## Assignment:
Among the records that follow, set down only the lines from the one containing "Definition combine_segments (segment_texts" to the one containing "else 0%Q in", both included, exactly.

────────

(** [np.linspace(start, stop, num)]: [arange(num)] times the step, plus
    [start], the last entry set to [stop] when there are two or more.  (With
    a step that rounds to zero NumPy divides first and multiplies after.) *)
Definition linspace (start stop : Q) (num : nat) : list Q :=
  let div := inject_Z (Z.of_nat (num - 1)) in
  let delta := rnd64 (stop - start) in
  let step := rnd64 (delta / div) in
  let scaled_index (i : nat) : Q :=
    let y := inject_Z (Z.of_nat i) in
    if 1 <? num then
      if Qeq_bool step 0 then rnd64 (rnd64 (y / div) * delta)
      else rnd64 (y * step)
    else rnd64 (y * delta) in
  map (fun i => if (1 <? num) && (i =? num - 1) then stop
                else rnd64 (scaled_index i + start))
      (seq 0 num).

(** [dst[k:k+len(curve)] *= curve] for a slice that lies inside [dst]. *)
Fixpoint mul_from (dst : list Q) (k : nat) (curve : list Q) : list Q :=
  match k, dst with
  | O, _ =>
      match dst, curve with
      | x :: dst', c :: curve' => rnd (rnd64 (x * c)) :: mul_from dst' O curve'
      | _, _ => dst
      end
  | S k', x :: dst' => x :: mul_from dst' k' curve
  | S _, [] => []
  end.

(** [create_fade_effect] (audio_mixer.py 402-434) for the sample counts
    that lines 419-420 computed. *)
Definition create_fade_effect (audio : list Z)
           (fade_in_samples fade_out_samples : Z) : list Z :=
  let audio_float := map (fun n => rnd (inject_Z n)) audio in
  let len := Z.of_nat (length audio_float) in
  let audio_float :=
    if (0 <? fade_in_samples)%Z && (fade_in_samples <? len)%Z then
      mul_from audio_float 0 (linspace 0 1 (Z.to_nat fade_in_samples))
    else audio_float in
  let audio_float :=
    if (0 <? fade_out_samples)%Z && (fade_out_samples <? len)%Z then
      mul_from audio_float (Z.to_nat (len - fade_out_samples))
               (linspace 1 0 (Z.to_nat fade_out_samples))
    else audio_float in
  map to_int16 audio_float.

End Fade.

(** ** The transcriber's side (stt_handler_fast.py 120-238)

    [on_transcription] is the callback of [FastSTTHandler]; this is the
    part of the handler that feeds it. *)

(** [add_audio_chunk]: [self.audio_buffer.extend(audio_data.tolist())] *)
Definition add_audio_chunk (audio_buffer chunk : list Z) : list Z :=
  audio_buffer ++ chunk.

(** One round of [_processing_loop] on the buffer, for the
    [required_samples] of line 163: the audio handed to [_transcribe] and
    the buffer kept, or [None] when the round only sleeps. *)
Definition take_window (required_samples : nat) (audio_buffer : list Z)
  : option (list Z * list Z) :=
  if required_samples <=? length audio_buffer then
    let audio_to_process := firstn required_samples audio_buffer in
    let overlap := required_samples / 2 in
    Some (audio_to_process, skipn (required_samples - overlap) audio_buffer)
  else None.

(** The text [_transcribe] returns for the segment texts of the model
    (lines 221-236): [None] stands for Python's [None]. *)
Definition combine_segments (segment_texts : list str) : option str :=
  let text_parts := map strip segment_texts in
  let text := strip (join space text_parts) in
  if isnil text then None else Some text.

(** ** The speaker's side (tts_handler.py 69-138)

    [_translate_and_display] hands every translation to [speak_text]. *)

Record TTSState := mkTTS {
  _recent_texts : list str;
  _last_text : str
}.

Definition _max_recent : nat := 5.

(** [_is_similar] (tts_handler.py 80-97) *)
Definition _is_similar (text1 text2 : str) (threshold : Q) : bool :=
  if isnil text1 || isnil text2 then false
  else
    let words1 := word_set (split (lower text1)) in
    let words2 := word_set (split (lower text2)) in
    if isnil words1 || isnil words2 then false
    else
      let intersection := length (set_inter words1 words2) in
      let union := length (set_union words1 words2) in
      let similarity :=
        if 0 <? union then (Z.of_nat intersection # Pos.of_nat union)%Q
        else 0%Q in
      Qle_bool threshold similarity.

(** [speak_text] (tts_handler.py 99-138) with [queue_size] the value of
    [self.tts_queue.qsize()]: the next state and the text put on the queue,
    if any. *)
Definition speak_text (st : TTSState) (queue_size : nat) (text : str)
  : TTSState * option str :=
  if isnil text || isnil (strip text) then (st, None)
  else if length (strip text) <? 15 then (st, None)
  else
    let text_clean := lower (strip text) in
    if existsb (str_eqb text_clean) (map lower (_recent_texts st))
    then (st, None)
    else if existsb (fun recent => _is_similar text recent (85 # 100))
                    (_recent_texts st)
    then (st, None)
    else
      let recent := _recent_texts st ++ [text] in
      let recent := if _max_recent <? length recent then tl recent else recent in
      let st := mkTTS recent text in
      if queue_size <? 1 then (st, Some text) else (st, None).

(** The function only looks at the lower-cased, stripped arguments. *)
Definition similarity_of_clean (s1_clean s2_clean : str) : Q :=
  if isnil s1_clean || isnil s2_clean then 0%Q
  else if str_eqb s1_clean s2_clean then 1%Q
  else
    let words1 := word_set (split s1_clean) in
    let words2 := word_set (split s2_clean) in
    if isnil words1 || isnil words2 then 0%Q
    else
      let intersection := length (set_inter words1 words2) in
      let union := length (set_union words1 words2) in
      if 0 <? union
      then (Z.of_nat intersection # Pos.of_nat union)%Q
      else 0%Q.
(** a or b *)
Definition py_or (a b : json) : json := if truthy a then a else b.

Section WithStr.
(** Python's [str()] on a JSON value that is not a string. *)
Variable repr : json → string.

(** The characters of [;.,] *)
Definition is_punct (a : ascii) : bool :=
  bool_decide (a = ";"%char) || bool_decide (a = "."%char)
  || bool_decide (a = ","%char).

(** The separators of words: whitespace and the characters of [;.,]. *)
Definition is_sep (a : ascii) : bool := PyStr.isspace a || is_punct a.

(** The three [replace] calls of count_words: a backslash before <, > or ~
    is dropped. *)
Definition unescape (statement : string) : string :=
  PyText.replace "\~" "~"
    (PyText.replace "\>" ">" (PyText.replace "\<" "<" statement)).

(** count_words *)
Definition count_words (statement : json) : nat :=
  let statement := Fetch.str repr statement in
  let statement := unescape statement in
  let cleaned := PyText.sub_runs is_punct statement in
  let cleaned := PyStr.collapse cleaned in
  let words :=
    PyStr.strip <$>
      List.filter (λ w, PyStr.truthy (PyStr.strip w)) (PyText.split_ws cleaned) in
  length words.

(** str(rec.get("nctId") or rec.get("nct_id") or rec.get("NCT_ID") or "").strip() *)
Definition nct_of (rec : record) : string :=
  PyStr.strip
    (Fetch.str repr
       (py_or (py_or (py_or (rec_get rec "nctId" JNull)
                            (rec_get rec "nct_id" JNull))
                     (rec_get rec "NCT_ID" JNull))
              (JStr ""))).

────────

## Output of the exercise:
Definition combine_segments (segment_texts : list str) : option str :=
  let text_parts := map strip segment_texts in
  let text := strip (join space text_parts) in
  if isnil text then None else Some text.

(** ** The speaker's side (tts_handler.py 69-138)

    [_translate_and_display] hands every translation to [speak_text]. *)

Record TTSState := mkTTS {
  _recent_texts : list str;
  _last_text : str
}.

Definition _max_recent : nat := 5.

(** [_is_similar] (tts_handler.py 80-97) *)
Definition _is_similar (text1 text2 : str) (threshold : Q) : bool :=
  if isnil text1 || isnil text2 then false
  else
    let words1 := word_set (split (lower text1)) in
    let words2 := word_set (split (lower text2)) in
    if isnil words1 || isnil words2 then false
    else
      let intersection := length (set_inter words1 words2) in
      let union := length (set_union words1 words2) in
      let similarity :=
        if 0 <? union then (Z.of_nat intersection # Pos.of_nat union)%Q
        else 0%Q in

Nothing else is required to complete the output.